Bradford Diabetes Campaign Celebrates Successful First Year

 

A Bradford health campaign is celebrating its first birthday – and the icing on the cake is that it is making a real difference to people’s lives.

World Diabetes Day will be held on November 14 – the first anniversary of the Bradford Beating Diabetes (BBD) Campaign, launched by NHS Bradford City Clinical Commissioning Group (CCG.)

There are over 7,500 diabetic patients in the City area with an additional 5,700 people at moderate or high risk of developing the most common type of diabetes, Type 2.

And in the 12 months since the campaign got underway, there are now nearly 800 newly-diagnosed patients in the city.

Many of these have been enrolled on Intensive Lifestyle Change Programme (ILCP) sessions, run by specially-trained BBD Champions - a mix of volunteers, practice staff, health trainers and people who have all previously worked as health champions – all of whom are now committed to making sure people receive the right treatment and support.

There have been many highlights in the past year for the hard-working BBD team: notably the campaign has been shortlisted for a major national healthcare award – the 2014 Primary Care Innovation Award by the Health Service Journal (HSJ.)

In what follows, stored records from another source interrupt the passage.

(* ===== verification/Text.v ===== *)
(** * Text

    What the translations of shaders share: the strings that [QString] builds, the numbers
    that [%d] and [%08X] print, and tables of names. *)

From Stdlib Require Import Ascii.
From stdpp Require Export pretty.
From S2P Require Import Prelude.

Definition newline : string := "
".

Definition line (s : string) : string := s +:+ newline.

Definition concat_strings (l : list string) : string := foldr String.append EmptyString l.

(** A word as [%08X]; an [int] is printed by [pretty]. *)
Definition hex_digit (d : Z) : ascii :=
  nth (Z.to_nat d) ["0"; "1"; "2"; "3"; "4"; "5"; "6"; "7"; "8"; "9"; "A"; "B"; "C"; "D"; "E"; "F"]%char "0"%char.

Definition hex8 (z : Z) : string :=
  foldr (λ i, String (hex_digit ((z .>> (4 * i)) .& 0xF))) EmptyString [7; 6; 5; 4; 3; 2; 1; 0].

(** An entry of a table; an index that cannot exceed it, or one that has to be checked. *)
Definition entry {A} (d : A) (table : list A) (i : Z) : A := nth (Z.to_nat i) table d.

Definition entry_at {A} (table : list A) (i : Z) : res A :=
  match table !! Z.to_nat i with Some a => Ok a | None => Fault out_of_bounds end.

Lemma append_assoc s1 s2 s3 : (s1 +:+ s2) +:+ s3 = s1 +:+ s2 +:+ s3.
Proof. induction s1 as [| a s1 IH]; [done | exact (f_equal (String a) IH)]. Qed.

Lemma append_nil s : s +:+ EmptyString = s.
Proof. induction s as [| a s IH]; [done | exact (f_equal (String a) IH)]. Qed.

Lemma concat_strings_app l l' : concat_strings (l ++ l') = concat_strings l +:+ concat_strings l'.
Proof.
  induction l as [| s l IH]; [done |]. rewrite <- app_comm_cons. unfold concat_strings in *. cbn [foldr].
  by rewrite IH, append_assoc.
Qed.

The campaign also received a boost when it was endorsed by one of the country’s top Olympic heroes.

Five-times rowing gold medal winner, Sir Steve Redgrave, CBE, in a message of support, described the innovative and pro-active campaign as “wonderful and potentially life-changing” adding that it could set an example for others to follow.

A second endorsement has come from Diabetes UK: “The Bradford Beating Diabetes project is an excellent and innovative way of finding the people at risk of developing Type 2 diabetes and getting them engaged with the local services in order to prevent the onset of the condition. We also know that with earlier diagnosis people should be able to prevent the long term serious complications associated with Type 2 diabetes.

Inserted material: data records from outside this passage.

Lemma vsh_translate_correct_witness : ∃ code, length code = length program ∧
  vsh_translate (concat program ++ [0; 0; 0; 0]) 3 true EmptyString EmptyString =
    Ok (EmptyString +:+ vsh_header, EmptyString +:+ slots_text 0 (zip program code) +:+ epilogue true) ∧
  run Z.opp attr const macro id (concat code) start = Some (foldl (vsh_execute Z.opp attr const macro id) start program).
Proof. apply vsh_translate_correct; [exact program_ends | by vm_compute | exact program_translatable]. Defined.

(** MUL R1 and oPos, R1, c[96]: the second statement of the text reads the product that the
    first one has stored, and multiplies again. *)
Definition in_place (f : VshFieldName) : Z :=
  match f with
  | FLD_MAC => 2 | FLD_A_MUX => PARAM_R | FLD_A_R => 1 | FLD_B_MUX => PARAM_C | FLD_CONST => 96
  | FLD_OUT_R => 1 | FLD_OUT_MAC_MASK => 15 | FLD_OUT_O_MASK => 15 | f => plain f
  end.

Lemma text_multiplies_twice :
  ∃ l, statements (vsh_token in_place) = Some l ∧ decode_token (vsh_token in_place) =
    Ok ("  MUL(R1,xyzw, R1, c[96]);" +:+ newline +:+ "  MUL(oPos,xyzw, R1, c[96]);" +:+ newline) ∧
  (λ m, vx (var m (Out 0))) <$> run Z.opp attr const macro id l start = Some 28 ∧
  vx (var (vsh_execute Z.opp attr const macro id start (vsh_token in_place)) (Out 0)) = 14.
Proof. eexists. split; [by vm_compute |]. split; [by vm_compute |]. split; by vm_compute. Qed.

End SampleVsh.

“It is very pleasing to see so many people now receiving the care and treatment they need, having been diagnosed with Type 2 diabetes as part of this project. Other people at risk of developing the condition should attend their GP appointment where a simple blood test will confirm whether or not they have diabetes. Earlier diagnosis means people can start looking after their condition earlier.”

The aim of the BBD campaign is to raise awareness of the disease and to prevent people from developing it. It also supports those who are currently being treated for diabetes, ensuring they receive the correct health care in order to manage their symptoms and prevent any related, serious conditions from developing.

The BBD team has also put together a 9 care passport for patients to keep a record of their vital diabetes health checks and is currently working with local restaurants to devise healthier options for take-away dishes.

Dr Muhammad Adeel Iqbal, GP lead for long-term conditions at Bradford City CCG said:  “We have come a long way in the past 12 months in our battle against diabetes. We have been working hard to prevent as many City patients as we can from developing diabetes, as well as providing dedicated care and advice to those who have the condition and we are now seeing some excellent results.

“But there is still work to do and if we have a birthday wish, it is to see the good work continue. We are looking forward to the next 12 months and ensuring the BBD campaign goes from strength to strength.”